IBC Conference: Hogarth Worldwide’s Francisco Lima and Orange Logic’s Jim Cavedo discussed the ways genAI is already changing creative production – and why the real breakthrough comes when it’s paired with a strong DAM foundation.
GenAI is no longer a speculative talking point in creative production. As Francisco Lima, Global Head of Emerging Creative Technologies at Hogarth Worldwide, explained, it is already transforming the way teams move from idea to execution. “GenAI now is allowing us to rethink the whole creation process, going from linear pipelines to co-creative systems where people are collaborating and creating content at scale and speed,” he said.
The Content Everywhere (CE) session, presented in partnership with digital asset management (DAM) solutions provider Orange Logic, brought Lima together with Jim Cavedo, the company’s VP of Solutions. The discussion covered immediate use cases, the structural role of a DAM system in managing assets, and the compliance and brand-safety guardrails that must accompany AI’s rapid adoption.
Hogarth, part of the WPP group, adopted Orange Logic’s cloud-first DAM several years ago to underpin its global production workflows. That foundation, Cavedo argued, is what enables experimentation with AI at scale. “Context is the currency of agents,” he said, stressing that without a unified, governed fabric across repositories, fragmentation will “erode brand integrity, inflate costs, and cripple workflows.”
New creative possibilities
Lima walked the audience through the rapid evolution of pre-production. Storyboards gave way to 3D previz, but now generative AI is reshaping the process entirely. He highlighted recent work on an automotive commercial where genAI allowed his team to test scenes in remarkable detail. A single image could be transformed into a 3D model, then placed within a virtual environment sourced from real-world data such as Google Maps. “From a basic image in 3D, we can generate a [photorealistic] still, and from the image we can generate a video,” he explained. This allowed Hogarth to pre-visualise vehicle shots with precise lighting, accurate reflections, and context-specific backgrounds.
Automotive projects demand precision – down to the selection of a wheel or the curve of a fender – and Lima stressed how AI enhances, rather than replaces, traditional workflows. His team often layers generative assets with CAD data from the client or augments AI footage with CG simulations, ensuring that every detail is accurate while still benefiting from the speed and flexibility of AI-driven workflows.

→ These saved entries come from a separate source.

(** ** The drive letter *)
Lemma first_name_position s k :
  position (λ b, negb (b =? SLASH)%N) s = Some k →
  head (split_by (N.eqb SLASH) (drop k s)) = head (non_empty (split_by (N.eqb SLASH) s)).
Proof.
  revert k. induction s as [|x s IH]; intros k; [done|]. cbn [position]. rewrite (N.eqb_sym x).
  destruct (N.eqb_spec SLASH x) as [<-|Hx]; cbn [negb].
  - destruct (position _ s) as [j|]; [|done]. intros [= <-]. cbn [drop split_by]. rewrite N.eqb_refl. by apply IH.
  - intros [= <-]. cbn [drop split_by]. rewrite (proj2 (N.eqb_neq _ _) Hx). by destruct (split_by (N.eqb SLASH) s).
Qed.
Lemma path_split u ss :
  Forall (λ s, SLASH ∉ s) ss → ss ≠ [] → url_path u = SLASH :: join [SLASH] ss →
  split_by (N.eqb SLASH) (url_path u) = [] :: ss.
Proof. intros Hf Hne ->. simpl. by rewrite split_by_join. Qed.
Lemma lower_same_names u w :
  scheme u = FILE_SCHEME → scheme w = FILE_SCHEME → lower (url_path w) = lower (url_path u) →
  canon Windows <$> names w = canon Windows <$> names u.
Proof.
  intros Hu Hw E. destruct (file_segments U u Hu) as (ss & Hss & Hne & Hf & Hp).
  destruct (file_segments U w Hw) as (ts & Hts & Hnt & Hg & Hq). rewrite Hp, Hq in E.
  injection E as E. rewrite !lower_join in E. apply join_inj in E; [| | |by destruct ts|by destruct ss].
  2-3: apply Forall_fmap; eapply Forall_impl; [eassumption|]; intros s Hs; simpl; by rewrite lower_elem.
  rewrite (names_segments _ _ Hss), (names_segments _ _ Hts). rewrite !fmap_non_empty by
    (intros s; simpl; rewrite <-(decode_nil U s); split; [by intros ?%lower_nil|by intros ->]).
  f_equal. clear -E UrlLaws0. revert ss E. induction ts as [|t ts IH]; intros [|s ss] E; try done.
  csimpl in *. injection E as Es E. rewrite (IH _ E). f_equal. by apply (decode_case U).
Qed.
Lemma first_name_drive w k d :
  scheme w = FILE_SCHEME → position (λ b, negb (b =? SLASH)%N) (url_path w) = Some k →
  head (split_by (N.eqb SLASH) (drop k (url_path w))) = Some d → is_windows_drive_uri_segment d = true →
  conv w = Windows.
Proof.
  intros Hs Hk Ed Hd. destruct (file_segments U w Hs) as (ss & Hss & Hne & Hf & Hp).
  rewrite (first_name_position _ _ Hk), (path_split w ss Hf Hne Hp), non_empty_nil in Ed.
  unfold conv, convention_of. rewrite (names_segments _ _ Hss), Ed. cbn [is_some_and]. by rewrite Hd, orb_true_r.
Qed.
Lemma split_head_replaced x y t d :
  y ≠ SLASH → head (split_by (N.eqb SLASH) (x :: t)) = Some (x :: d) →
  head (split_by (N.eqb SLASH) (y :: t)) = Some (y :: d).
Proof.
  intros Hy. cbn [split_by]. rewrite (proj2 (N.eqb_neq SLASH y)) by done. destruct (SLASH =? x)%N; [done|].
  destruct (split_by (N.eqb SLASH) t); by intros [= <-].
Qed.
Lemma upper_drive x d :
  is_windows_drive_uri_segment (x :: d) = true → is_windows_drive_uri_segment (to_ascii_uppercase x :: d) = true.
Proof.
  simpl. rewrite !andb_true_iff. intros [Hx Hd]. split; [|done]. unfold is_ascii_alphabetic, to_ascii_uppercase in *.
  rewrite ?orb_true_iff, ?andb_true_iff, ?N.leb_le in *. case_match; rewrite ?andb_true_iff, ?andb_false_iff, ?N.leb_le, ?N.leb_gt in *; lia.
Qed.
Lemma position_replaced (f : char → bool) s k x y :
  position f s = Some k → s !! k = Some x → f y = true → position f (take k s ++ y :: drop (S k) s) = Some k.
Proof.
  revert k. induction s as [|z s IH]; intros k; [done|]. simpl. destruct (f z) eqn:Ez.
  - intros [= <-] _ Hy. simpl. by rewrite Hy.
  - destruct (position f s) as [j|] eqn:Ej; [|done]. intros [= <-] Hx Hy. simpl in *. rewrite Ez, IH; done.
Qed.
(** The letter of a drive may change its case, in a Windows path only. *)
Lemma drive_result w :
  scheme w = FILE_SCHEME →
  let v := with_normalized_windows_drive_letter w in
  v = w ∨ host_str v = host_str w ∧ same_rest v w ∧ lower (url_path v) = lower (url_path w)
          ∧ conv v = Windows ∧ conv w = Windows.
Proof.
  intros Hs. cbv zeta. unfold with_normalized_windows_drive_letter. destruct (host_str w) eqn:Hh; [by left|]. cbn [is_some].
  destruct (position _ (url_path w)) as [k|] eqn:Ek; [|by left].
  destruct (head (split_by _ (drop k (url_path w)))) as [[|x d]|] eqn:Ed; [by left| |by left].
  destruct (negb _ || _) eqn:Ec; [by left|]. right. apply orb_false_iff in Ec as [Ec _].
  apply negb_false_iff in Ec. destruct (split_by_head _ _ _ _ Ed) as [t Et].
  assert (url_path w !! k = Some x) as Hx by (by rewrite <-(Nat.add_0_r k), <-lookup_drop, Et).
  set (q := take k (url_path w) ++ to_ascii_uppercase x :: drop (S k) (url_path w)).
  assert (lower q = lower (url_path w)) as Hq by (apply lower_letter; by rewrite take_drop_middle).
  destruct (set_path_case U w q Hs Hq) as (Hvp & Hvh & Hvr). split_and!; [congruence|done|by rewrite Hvp| |].
  - assert (to_ascii_uppercase x ≠ SLASH) as Hy by (intros E; apply upper_drive in Ec; by rewrite E in Ec).
    eapply first_name_drive; [by eapply same_rest_scheme| | |by apply upper_drive].
    + rewrite Hvp. eapply position_replaced; [done..|]. by apply negb_true_iff, N.eqb_neq.
    + rewrite Hvp. unfold q. rewrite drop_app_length' by (rewrite length_take; apply lookup_lt_Some in Hx; lia).
      eapply split_head_replaced; [done|]. by rewrite <-(drop_S _ _ _ Hx).
  - by eapply first_name_drive.
Qed.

“The more you can iterate early on, the better you’re going to be on set,” Lima added. “You can focus on making the content better, rather than fighting fires.” With commercial projects often running on compressed timelines, the ability to present clients with AI-generated variations, and even test them with focus groups, marks a significant change.
He likened the shift to the Industrial Revolution. Factories took decades to realise the productivity potential of electricity because they failed to redesign their systems. “The ones that really are going to benefit the most are the ones that are going to reimagine the entire system,” Lima noted.
Adoption and challenges
Cavedo asked Lima how Hogarth’s teams have handled the transition. Adoption, Lima admitted, is uneven. Some clients want AI pushed as far as possible, while others are cautious. Internally, success has hinged on empowering ‘pioneers’ within teams to experiment with tools – even if that creates friction with IT and compliance departments.
Another challenge is tracking. With dozens of models and platforms in play, maintaining a clear record of what was generated where, and ensuring it meets compliance standards, has become essential. Cavedo reinforced the point: “Speed and scale only matter if you can protect the brand integrity, rights, and compliance.”
Looking ahead
Both speakers agreed that the future lies not in one-off pilots but in embedding AI into core systems. “AI only creates value when it’s built into the systems and your content, not layered as a side experiment,” Cavedo emphasised.
For Lima, the opportunity is a more agile creative ‘factory,’ where analytics, creative, production, and AI specialists collaborate in real time. Hybrid workflows that mix live action, generative imagery, CG, and virtual production will become standard.
“This is really transforming what we can do,” Lima concluded. “GenAI is the missing piece that allows us to bring true agility to the creative process.